8. A retaining wall structure according to claim 4, further comprising mats to the side of the trays from which the floor sections extend, at least some of said mats having a first portion generally coextensive with and overlaying the face section of a tray and a second portion extending at an angle from the edge of the face section of said tray.

9. A retaining wall structure according to claim 4 wherein the face sections of the respective trays are secured together by extended portions formed on the distal ends of the longitudinal rods in the face sections of the trays.

10. A method of constructing a retaining wall, said method comprising:

providing a plurality of generally rectangular steel wire trays, each of said trays being defined by an elongate floor section extending over the length of the tray and a face section of a depth less than the length of the floor section extending at an angle relative to the floor section, said trays each having longitudinal rods extending continuously over the length thereof and across the floor and face sections in spaced, generally parallel relationship to one another and cross-rods welded to and extending transversely across said longitudinal rods in spaced relationship to one another;

successively superimposing said trays upon one another with the floor sections thereof generally parallel to one another and the face sections of successive trays secured together so that the intersection between the floor and face sections of one tray is secured to the distal edge of the face section of the next adjacent tray;

placing a mat over the face section of each tray to the side thereof from which the floor section extends prior to the placement of the next successive tray, said mat being generally coextensive with the face section and fabricated of a waterpermeable material of sufficient density to prevent the substantial erosion of soil therethrough; and

filling each tray with soil after the placement of the mat over the face section of the tray and prior to the placement of the next successive tray.

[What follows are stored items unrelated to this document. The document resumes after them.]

(* ===== verification/StoreSpec.v ===== *)
(** * The store's contract

    The abstract task machine ([lifecycle]), what one store operation may do to
    the tables ([db_step]), the integrity invariant ([db_ok]), and the theorems
    that every operation, under every pattern of statement faults, refines the
    machine and preserves the invariant.  [reachable] closes the operations
    under arbitrary sequences: since each operation is atomic here, every
    interleaving of concurrent handlers is such a sequence. *)

From S2P Require Import Prelude GoStrings Json Ext WalCodec Checkpoint Types Capability Governance.
From S2P Require Import Store ProofState StoreLogic Reconciliation.
Open Scope Z_scope.

(** ** The abstract machine *)

Definition terminal (s : TaskRecordStatus) : Prop :=
  s = TaskStatusCompleted ∨ s = TaskStatusFailed ∨ s = TaskStatusCanceled.

Global Instance terminal_dec s : Decision (terminal s).
Proof. unfold terminal. apply _. Defined.

Inductive lifecycle : TaskRecordStatus → TaskRecordStatus → Prop :=
| lc_dispatch s : s ∈ [TaskStatusPending; TaskStatusRecovering] → lifecycle s TaskStatusDispatched
| lc_checkpoint s :
    s ∈ [TaskStatusDispatched; TaskStatusCheckpointed; TaskStatusRecovering] →
    lifecycle s TaskStatusCheckpointed
| lc_complete s :
    s ∈ [TaskStatusDispatched; TaskStatusCheckpointed; TaskStatusRecovering] →
    lifecycle s TaskStatusCompleted
| lc_fail s :
    s ∈ [TaskStatusDispatched; TaskStatusCheckpointed; TaskStatusRecovering] →
    lifecycle s TaskStatusFailed
| lc_cancel s :
    s ∈ [TaskStatusPending; TaskStatusDispatched; TaskStatusCheckpointed; TaskStatusRecovering] →
    lifecycle s TaskStatusCanceled
| lc_recover s :
    s ∈ [TaskStatusDispatched; TaskStatusCheckpointed] → lifecycle s TaskStatusRecovering
| lc_gate s :
    s ∈ [TaskStatusPending; TaskStatusRecovering] → lifecycle s TaskStatusApprovalRequired
| lc_approve : lifecycle TaskStatusApprovalRequired TaskStatusDispatched
| lc_reject : lifecycle TaskStatusApprovalRequired TaskStatusFailed.

Lemma lifecycle_not_terminal s s' : lifecycle s s' → ¬ terminal s.
Proof. intros Hl Ht. destruct Hl; set_unfold; destruct Ht as [?|[?|?]]; naive_solver. Qed.

(** A pending task can only be reached by creation. *)
Lemma lifecycle_not_pending s s' : lifecycle s s' → s' ≠ TaskStatusPending.
Proof. by destruct 1. Qed.

(** ** What an operation may do to a row *)

Definition identity_columns (r : task_row) :=
  (r_task_id r, r_tenant_id r, r_task_definition r, r_idempotency_key r, r_deadline_at r,
   r_created_at r, r_registered_agent_id r, r_registered_agent_name r).

Definition outcome_columns (r : task_row) :=
  (r_status r, r_runtime_id r, r_runtime_endpoint r, r_last_checkpoint r, r_failure_reason r,
   r_failure_details r, r_dispatched_at r, r_completed_at r, r_canceled_at r).

Definition proof_hashes (r : task_row) := (r_proof_status r, r_proof_expected_hash r, r_proof_stored_hash r).

Section Spec.
Context `{Ext} `{CheckpointCodec} `{UUIDSupply}.

(** The watermark of the checkpoint a row holds. *)
Definition row_watermark (r : task_row) : option Z :=
  LastStep <$> decodeCheckpointPayload (r_last_checkpoint r).

Definition watermark_le (r r' : task_row) : Prop :=
  ∀ m, row_watermark r = Some m → ∃ m', row_watermark r' = Some m' ∧ m ≤ m'.

Definition row_step (r r' : task_row) : Prop :=
  identity_columns r' = identity_columns r ∧
  (outcome_columns r' = outcome_columns r ∨
   lifecycle (r_status r) (r_status r') ∧ watermark_le r r') ∧
  (proof_truthful r → proof_truthful r').

Definition db_step (db db' : DB) : Prop :=
  (∀ id r, task_records db !! id = Some r →
     ∃ r', task_records db' !! id = Some r' ∧ row_step r r') ∧
  (∀ id r', task_records db' !! id = Some r' → task_records db !! id = None →
     r_status r' = TaskStatusPending ∧ r_last_checkpoint r' = None) ∧
  wal_checkpoints db `prefix_of` wal_checkpoints db' ∧
  bound_runs db `prefix_of` bound_runs db' ∧
  reconciliation_events db `prefix_of` reconciliation_events db' ∧
  bindings db' = bindings db.

Lemma row_step_refl r : row_step r r.
Proof. split_and!; [done|by left|done]. Qed.

Lemma db_step_refl db : db_step db db.
Proof.
  split_and!; [|by intros id r ->|done..].
  intros id r Hr. exists r. split; [done|]. apply row_step_refl.
Qed.

(** A statement that leaves the task and event tables alone. *)
Lemma db_step_tables db db' :
  task_records db' = task_records db → wal_checkpoints db' = wal_checkpoints db →
  bound_runs db' = bound_runs db → reconciliation_events db' = reconciliation_events db →
  bindings db' = bindings db → db_step db db'.
Proof.
  intros Ht Hw Hb Hr Hbi. unfold db_step. rewrite Ht, Hw, Hb, Hr.
  destruct (db_step_refl db) as (Ha & Hp & _). split_and!; done.
Qed.

Lemma tasks_update (db : DB) g : task_records (db {{ task_records ::= g }}) = g (task_records db).
Proof. reflexivity. Qed.

Lemma recon_update (db : DB) g :
  reconciliation_events (db {{ reconciliation_events ::= g }}) = g (reconciliation_events db).
Proof. reflexivity. Qed.
Lemma wal_update (db : DB) g :
  wal_checkpoints (db {{ wal_checkpoints ::= g }}) = g (wal_checkpoints db).
Proof. reflexivity. Qed.
Lemma runs_update (db : DB) g : bound_runs (db {{ bound_runs ::= g }}) = g (bound_runs db).
Proof. reflexivity. Qed.

(** Replacing one row by a step of it. *)
Lemma db_step_row db id r r' :
  task_records db !! id = Some r → row_step r r' →
  db_step db (db {{ task_records ::= <[id := r']> }}).
Proof.
  intros Hr Hs. unfold db_step. rewrite tasks_update. split_and!; [| |done..].
  - intros i x Hx. destruct (decide (i = id)) as [->|Hne].
    + rewrite lookup_insert_eq. simplify_eq. eauto.
    + rewrite lookup_insert_ne by done. exists x. split; [done|]. apply row_step_refl.
  - intros i x Hx Hn. destruct (decide (i = id)) as [->|Hne]; [congruence|].
    rewrite lookup_insert_ne in Hx by done. congruence.
Qed.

11. A method of constructing a retaining wall, said method comprising:

providing a plurality of generally rectangular steel wire trays, each of said trays being defined by an elongate floor section extending over the length of the tray and a face section of a depth less than the length of the floor section extending at an angle relative to the floor section, said trays each having longitudinal rods extending continuously over the length thereof and across the floor and face sections in spaced, generally parallel relationship to one another and cross-rods welded to and extending transversely across said longitudinal rods in spaced relationship to one another;

successively superimposing said trays upon one another with the floor sections thereof generally parallel to one another and the face sections of successive trays secured together so that the intersection between the floor and face sections of one tray is secured to the distal edge of the face section of the next adjacent tray; and,

filling each tray with earth and stone material prior to the placement of the next successive tray so that the material adjacent to the face of the tray is stone of a size greater than the spacing between adjacent rods of the tray.

12. A method, according to claim 11, wherein the length of the floor section of the trays, as measured from the intersection of the face and floor sections, is chosen to equal approximately eighty percent of the composite height of the superimposed trays.